Ellen Gabriel’s gentle, clear, strong voice was the voice for the Mohawk during the Oka resistance. Gabriel is Kanehsatake Mohawk, turtle clan. And she has not stopped advocating for the rights of Indigenous peoples since then. Recently, she gave a speech called Age of Reconciliation: Restoring the Roles Women Traditionally Play.
Ellen Gabriel is a longtime Mohawk activist and artist from Kanesatake. (Laurene Jardin/CBC)

For 78 days in the summer of 1990, she stood in the midst of a firestorm known as the Oka Crisis.

On one side, the people of Oka trying to expand a golf course onto Mohawk land. On the other, the Mohawk who vowed to protect land they called sacred. From the front line of the barricade to the spotlight of mainstream media, a fresh-faced young Mohawk woman emerged.

Chosen by the People of the Longhouse, Ellen Gabriel's gentle, clear, strong voice was the voice for the Mohawk during the resistance. Gabriel is Kanehsatake Mohawk, turtle clan. And she has not stopped advocating for the rights of Indigenous peoples since then.

Recently, she gave a speech called Age of Reconciliation: Restoring the Roles Women Traditionally Play.  

In the Mohawk culture, women are equal to men. However, government assimilation policies and church interventions undermined the Mohawk way of life, Gabriel says.

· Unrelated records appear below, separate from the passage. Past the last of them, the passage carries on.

Lemma settle_sound allowanceId usage :
  OpaqueIdSchema allowanceId = true -> settlement_ok usage ->
  sound (moves graph now) (settlePolicyEvaluationAcquisition graph now recoveryEpoch fence allowanceId usage).
Proof.
  intros Hid Husage. unfold settlePolicyEvaluationAcquisition. apply sound_snapshot; [done|].
  eapply sound_bind; [by apply live_fence_sound|]. intros _ [lease Hgd].
  destruct (outstanding_allowance graph) as [a|] eqn:Ea; [|done].
  destruct (outstanding_facts _ _ Hg Ea) as [Hs _].
  apply sound_parse; [done|]. apply sound_refuse; intros _.
  apply (sound_bind _ (fun spent => match usage with
    | Some u => spent = u /\ PolicyEvaluationAcquisitionUsageSchema u = true
    | None => spent = fullAllowanceUsage a end)).
  { destruct usage as [u|]; [|done]. specialize (Husage u eq_refl). by rewrite parse_accepted. }
  intros spent Hspent. apply sound_refuse; intros Hwithin. apply sound_refuse; intros Hver.
  rewrite !orb_false_iff, !Z.ltb_ge in Hwithin. apply Z.leb_gt in Hver.
  assert (Hw : spent_within (allowance_limits a) spent).
  { destruct usage as [u|]; [|subst; by eapply full_within]. destruct Hspent as [-> Hu].
    unfold PolicyEvaluationAcquisitionUsageSchema, count_ok, bytes_ok in Hu.
    rewrite !andb_true_iff, !boundedInteger_spec in Hu. unfold spent_within. lia. }
  assert (Hgrow := charge_grows _ _ _ Hg Ea Hw).
  assert (Ht := guarded_tick _ _ _ _ _ Hgd Hnow Hver).
  assert (El := gd_lease _ _ _ _ _ Hgd).
  destruct (guarded_latest _ Hgd) as (Hterm & Hres & before & latest & Eb & Elast & Ho & _).
  destruct usage as [u|].
  - rewrite El. apply sound_final; [done|]. assert (Hc := lease_continues_refl _ _ _ Hg Ht El).
    eapply (moved_live _ _ (pjob_status (graph_job graph)) lease lease); try done.
    + eapply status_fits_live; [apply Hg|apply Hgd].
    + by left.
  - cbn [charge set_usage graph_attempts]. rewrite Elast. apply sound_refuse; intros _.
    eapply (ending_sound _ _ (ends (graph_job graph) job_budget_exhausted None
      (Some (budget_terminal (latest_attemptId graph) now)))
      (closure_ended closed_budget_exhausted reason_budget_limit_reached now)
      _ (Some None)); try done.
    + by apply epoch_bound.
    + unfold ends. rewrite Hres. apply ended_outcome; [tauto|done].
    + unfold closed_graph. by rewrite <- (close_open_known _ _ _ _ Elast Ho).
Qed.

Lemma complete_sound result ruleCount :
  PolicyEvaluationResultReferenceSchema result = true ->
  sound (moves graph now)
    (completePolicyEvaluationJob graph now recoveryEpoch fence result ruleCount).
Proof.
  intros Hresult. unfold completePolicyEvaluationJob. apply sound_snapshot; [done|].
  eapply sound_bind; [by apply live_fence_sound|]. intros _ [lease Hgd]. apply sound_parse; [done|].
  destruct (guarded_latest _ Hgd) as (Hterm & Hres & before & latest & Eb & Elast & Ho & _ & Hd & _).
  rewrite Elast. apply sound_refuse; intros Hguard. apply sound_refuse; intros _.
  apply sound_refuse; intros Hver. apply Z.leb_gt in Hver.
  assert (Ht := guarded_tick _ _ _ _ _ Hgd Hnow Hver). breflect.
  destruct Hguard as [[[[[[[[Hs [snapshot Esnap]] _] Hphase] _] _] _] _] _].
  eapply (ending_sound _ _ {| out_status := job_completed; out_retryAt := None;
      out_terminal := Some {| pterminal_status := job_completed;
        pterminal_code := code_evaluation_completed;
        pterminal_attemptId := Some (pfence_attemptId (pattempt_mutationFence latest));
        pterminal_committedAt := now |};
      out_epoch := pjob_recoveryEpoch (graph_job graph); out_result := Some result |}
    (closure_completed now) (graph_usage graph) (graph_acquisitionAllowance graph)); try done.
  - by apply epoch_bound.
  - intros latest' E' _. rewrite Elast in E'. injection E' as <-. done.
  - by apply usage_grows_refl.
  - apply outstanding_None, not_acquiring_none; [done|congruence].
  - unfold outcome_ok. cbn. split; [done|]. split.
    { exists code_evaluation_completed. split; [done|]. unfold latest_attemptId. by rewrite Elast. }
    split; [congruence|]. split; [rewrite (gd_lease _ _ _ _ _ Hgd); done|]. eauto.
  - unfold closed_graph. by rewrite <- (close_open_known _ _ _ _ Elast Ho).
Qed.

Lemma interrupt_sound reason :
  sound (moves graph now) (interruptPolicyEvaluationJob graph now recoveryEpoch fence reason).
Proof.
  unfold interruptPolicyEvaluationJob. apply sound_snapshot; [done|].
  apply sound_parse; [done|]. apply sound_parse; [done|].
  destruct (pjob_currentLease (graph_job graph)) as [lease|] eqn:El; [|done].
  destruct (live_lease _ _ Hg El) as (_ & (_ & _ & Hterm & _) & Hb & before & latest & Eb & Hl & Ho & _ & Ed & _).
  assert (Elast : last (graph_attempts graph) = Some latest) by (by rewrite Eb, last_snoc).
  rewrite Elast. apply sound_refuse; intros _. apply sound_refuse; intros _.
  apply sound_refuse; intros Hord. apply sound_refuse; intros Hexp. apply sound_refuse; intros _.
  apply sound_refuse; intros Hsource. apply sound_refuse; intros Hver.
  apply Z.leb_gt in Hver, Hexp. apply Z.ltb_ge in Hord. assert (Ht : tick (graph_job graph) now) by done.
  destruct (charge_uncertain _ Hg) as (usage & allowance & -> & Hu & Ha).
  assert (Hres := open_result _ Hg Hterm).
  assert (Hfits : forall latest', last (graph_attempts graph) = Some latest' ->
    pattempt_closure latest' = None -> closure_fits latest' (closure_interrupted reason now)).
  { intros latest' E' _. rewrite Elast in E'. injection E' as <-. cbn. intros Ep Er. subst reason.
    pose proof (gv_attempts _ Hg) as Hat. rewrite Forall_forall in Hat.
    pose proof (av_phase _ (Hat _ (last_elem_of _ _ Elast))) as Hp. rewrite Ep in Hp.
    rewrite <- (lt_snapshot _ _ _ Hl) in Hp. rewrite <- Hp in Hsource. done. }
  assert (Hclose := fun u => close_open_known (closure_interrupted reason now) u _ _ Elast Ho).
  destruct (present (outstanding_allowance graph)).
  - cbn [mbind result_bind].
    eapply (ending_sound _ _ (ends (graph_job graph) job_budget_exhausted None
      (Some (budget_terminal (latest_attemptId graph) now))) (closure_interrupted reason now)
      usage allowance); try done.
    + by apply epoch_bound.
    + unfold ends. rewrite Hres. apply ended_outcome; [tauto|done].
    + unfold closed_graph. by rewrite <- Hclose.
  - destruct (retry_outcome graph now reason usage allowance) as (status & retryAt & terminal & -> & Hout);
      try done.
    { by rewrite Eb; destruct before. } { rewrite <- (lb_deadline _ _ Hb). destruct (lb_valid _ _ Hb). lia. }
    cbn [mbind result_bind]. eapply (ending_sound _ _ (ends (graph_job graph) status retryAt terminal)
      (closure_interrupted reason now) usage allowance); try done.
    + by apply epoch_bound.
    + unfold ends. rewrite Hres. apply Hout.
    + unfold closed_graph. by rewrite <- Hclose.
Qed.
End worker.

(** ** The scheduler's own transitions *)

Section scheduler.
Context (graph : PolicyEvaluationJobSnapshot) (now : PolicyEvaluationTime).
Context (Hg : graph_valid graph) (Hnow : PolicyEvaluationTimeSchema now = true).

Lemma fresh_identifiers attemptId leaseId attempts :
  existsb (fun attempt =>
    (pfence_attemptId (pattempt_mutationFence attempt) === attemptId) ||
    (pfence_leaseId (pattempt_mutationFence attempt) === leaseId)) attempts = false ->
  attemptId ∉ ((fun a => pfence_attemptId (pattempt_mutationFence a)) <$> attempts) /\
  leaseId ∉ ((fun a => pfence_leaseId (pattempt_mutationFence a)) <$> attempts).
Proof.
  rewrite <- not_true_iff_false, existsb_exists. intros H.
  split; intros (a & -> & Ha)%list_elem_of_fmap; apply H; exists a; apply list_elem_of_In in Ha;
    (split; [done|]); breflect; tauto.
Qed.

Lemma claim_sound recoveryEpoch attemptId leaseId workerId :
  OpaqueIdSchema attemptId = true -> OpaqueIdSchema leaseId = true -> OpaqueIdSchema workerId = true ->
  sound (moves graph now)
    (claimPolicyEvaluationJob graph now recoveryEpoch attemptId leaseId workerId).
Proof.
  intros Hid1 Hid2 Hid3. unfold claimPolicyEvaluationJob. apply sound_snapshot; [done|].
  apply sound_parse; [done|]. apply sound_refuse; intros Hepoch. apply sound_refuse; intros Hstatus.
  apply sound_refuse; intros Hord. apply sound_refuse; intros Hdl. apply sound_refuse; intros _.
  apply sound_refuse; intros Hmax. do 3 (apply sound_parse; [done|]). apply sound_refuse; intros Hfresh.
  eapply sound_bind; [apply increment_sound|]. intros token [-> Htoken].
  destruct (identity_parts _ (jv_identity _ (gv_job _ Hg))) as (_ & Hd & _ & Hjobid).
  destruct (limits_durations _ Hg) as (Hlease & Htimeout & _).
  eapply sound_bind; [by apply capped_time_sound|]. intros deadlineAt [Hdv Hdt].
  eapply sound_bind; [by apply capped_time_sound|]. intros expiresAt [Hev Het].
  eapply sound_bind; [apply increment_sound|]. intros _ [_ Hver].
  apply fresh_identifiers in Hfresh as [Hf1 Hf2]. rewrite Z.leb_gt in Hmax, Hdl. rewrite Z.ltb_ge in Hord.
  assert (Ht : tick (graph_job graph) now) by done.
  rewrite !orb_false_iff, !negb_false_iff, Z.eqb_eq, isSafeInteger_spec, Z.ltb_ge in Hepoch.
  destruct Hepoch as [[Hsafe Hpos] Hepoch]. apply sound_final; [done|].
  eapply (moved_claimed _ _ {| pfence_jobId := pjob_jobId (graph_job graph);
    pfence_attemptId := attemptId; pfence_workerId := workerId; pfence_leaseId := leaseId;
    pfence_fencingToken := pjob_lastFencingToken (graph_job graph) + 1;
    pfence_recoveryEpoch := recoveryEpoch |} deadlineAt expiresAt); try done.
  pose proof (jv_token _ (gv_job _ Hg)). constructor; try done.
  - breflect. tauto.
  - unfold PolicyEvaluationWorkerMutationFenceSchema. cbn.
    rewrite !andb_true_iff, SafePositiveIntegerSchema_spec, SafeNonnegativeIntegerSchema_spec.
    split_and!; try done; lia.
Qed.

(** The end of a job that reached its deadline or its history limit. *)
Lemma expiry_sound status code closure epoch usage allowance graph' :
  tick (graph_job graph) now -> pjob_terminal (graph_job graph) = None ->
  pjob_recoveryEpoch (graph_job graph) <= epoch <= MAX_SAFE_INTEGER ->
  closure_committedAt closure = now ->
  (forall latest, last (graph_attempts graph) = Some latest -> pattempt_closure latest = None ->
     closure_fits latest closure) ->
  usage_grows graph usage -> (forall a, allowance <> Some (Some a)) ->
  status = job_timed_out \/ status = job_budget_exhausted -> terminal_code_ok status code = true ->
  graph' = closed_graph graph now {|
    out_status := status; out_retryAt := None;
    out_terminal := Some {| pterminal_status := status; pterminal_code := code;
      pterminal_attemptId := latest_attemptId graph; pterminal_committedAt := now |};
    out_epoch := epoch; out_result := pjob_result (graph_job graph) |} closure usage allowance
    (graph_cancellation graph) ->
  sound (moves graph now) (parse_snapshot graph').
Proof.
  intros Ht Hopen He Hat Hfits Hu Ha Hs Hc E. rewrite (open_result _ Hg Hopen) in E.
  eapply ending_sound; [ | | | | | | | | |exact E]; try done. apply ended_outcome; [tauto|done].
Qed.

Lemma reclaim_sound recoveryEpoch :
  sound (fun graph' => graph' = graph \/ moves graph now graph')
    (reclaimPolicyEvaluationJob graph now recoveryEpoch).
Proof.
  unfold reclaimPolicyEvaluationJob. apply sound_snapshot; [done|]. apply sound_parse; [done|].
  apply sound_refuse; intros _. destruct (pjob_terminal (graph_job graph)) eqn:Hopen; [by left|].
  cbn [present]. apply sound_refuse; intros Hord. apply sound_refuse; intros Hatt.
  apply sound_refuse; intros Hcase. apply sound_refuse; intros Hver.
  apply Z.ltb_ge in Hord. apply Z.leb_gt in Hver. assert (Ht : tick (graph_job graph) now) by done.
  destruct (charge_uncertain _ Hg) as (usage & allowance & -> & Hu & Ha).
  eapply (sound_mono (moves graph now)); [by right|].
  assert (Hepoch := epoch_bound _ Hg).
  destruct (Z.leb_spec (time (pjob_deadlineAt (graph_job graph))) (time now)) as [Hd|Hd]; cbn [mbind result_bind].
  { eapply expiry_sound; try done; try done; tauto. }
  destruct (present (outstanding_allowance graph)); cbn [mbind result_bind].
  { eapply expiry_sound; try done; try done; tauto. }
  assert (Hne : graph_attempts graph <> []).
  { intros E. rewrite E in Hatt. cbn in Hatt, Hcase. rewrite andb_true_r in Hatt. rewrite Hatt in Hcase.
    done. }
  destruct (retry_outcome graph now retryable_lease_expired usage allowance) as
    (status & retryAt & terminal & -> & Hout); try done. cbn [mbind result_bind].
  eapply (ending_sound _ _ (ends (graph_job graph) status retryAt terminal) _ usage allowance); try done; try done.
  unfold ends. rewrite (open_result _ Hg Hopen). apply Hout.
Qed.

Lemma cancel_sound intent :
  PolicyEvaluationCancellationSchema intent = true -> now = pcancel_requestedAt intent ->
  sound (fun graph' => graph' = graph \/ moves graph now graph') (cancelPolicyEvaluationJob graph intent).
Proof.
  intros Hi Enow. unfold cancelPolicyEvaluationJob. apply sound_snapshot; [done|].
  apply sound_parse; [done|]. apply sound_refuse; intros Hsame.
  destruct (graph_cancellation graph) as [previous|] eqn:Ec; [apply sound_refuse; intros _; by left|].
  apply sound_refuse; intros Hopen. rewrite <- Enow. apply sound_parse; [done|].
  apply sound_refuse; intros Hord. apply sound_refuse; intros Hver.
  apply Z.ltb_ge in Hord. apply Z.leb_gt in Hver. assert (Ht : tick (graph_job graph) now) by done.
  destruct (charge_uncertain _ Hg) as (usage & allowance & -> & Hu & Ha).
  eapply (sound_mono (moves graph now)); [by right|]. apply sound_final; [done|].
  assert (Hterm : pjob_terminal (graph_job graph) = None).
  { pose proof (jv_phase _ (gv_job _ Hg)) as Hp. unfold phase_ok, live_phase in Hp.
    destruct (pjob_status (graph_job graph)); try done; tauto. }
  set (outcome := {| out_status := job_cancelled; out_retryAt := None;
    out_terminal := Some {| pterminal_status := job_cancelled;
      pterminal_code := code_cancellation_committed;
      pterminal_attemptId := latest_attemptId graph; pterminal_committedAt := now |};
    out_epoch := pjob_recoveryEpoch (graph_job graph); out_result := None |}).
  eapply (moved_closed _ _ outcome (closure_ended closed_cancelled reason_cancellation_committed now)
    usage allowance (Some intent)); try done.
  - by apply epoch_bound.
  - apply ended_outcome; [by right; right; right|done].
  - by right.
  - intros c [= <-]. split; [done|]. breflect. destruct Hsame as [Hjob Hscope].
    pose proof (jv_created _ (gv_job _ Hg)). unfold cancellation_of_job_ok. cbn.
    rewrite <- Enow, !andb_true_iff, bool_decide_eq_true, sameScope_spec, !negb_true_iff, !Z.ltb_ge.
    split_and!; try done; lia.
Qed.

"Women pass on the clans, the language, the culture. Women have title to the land. They are the ones in charge of the land, everything that happens on the land. And just sovereign in their own right."

But all that changed with contact and the eventual introduction of the Indian Act.

"It undermined the authority of women. Title to the land was taken away and under the Indian Act, it automatically went to the men — just like any other nation. Status went through the men instead of the women, and it did not recognize the authority of women, land — how it's used — and just really totally changed our society."

Gabriel says reconciliation cannot happen unless the issue of gender discrimination is addressed. In order for that to happen, the band council system needs to go, she says.

"The band council system was designed to promote the leadership of men. And in a sense, they didn't really have power, because the minister of Indian affairs has to rubber stamp every single thing that goes on in our communities."

She says that women have always resisted colonization.

"Women have been experiencing discrimination since time immemorial. They were resisting colonization. And we have still been resisting colonization. There is no post-colonialism. Colonialism is still alive and well."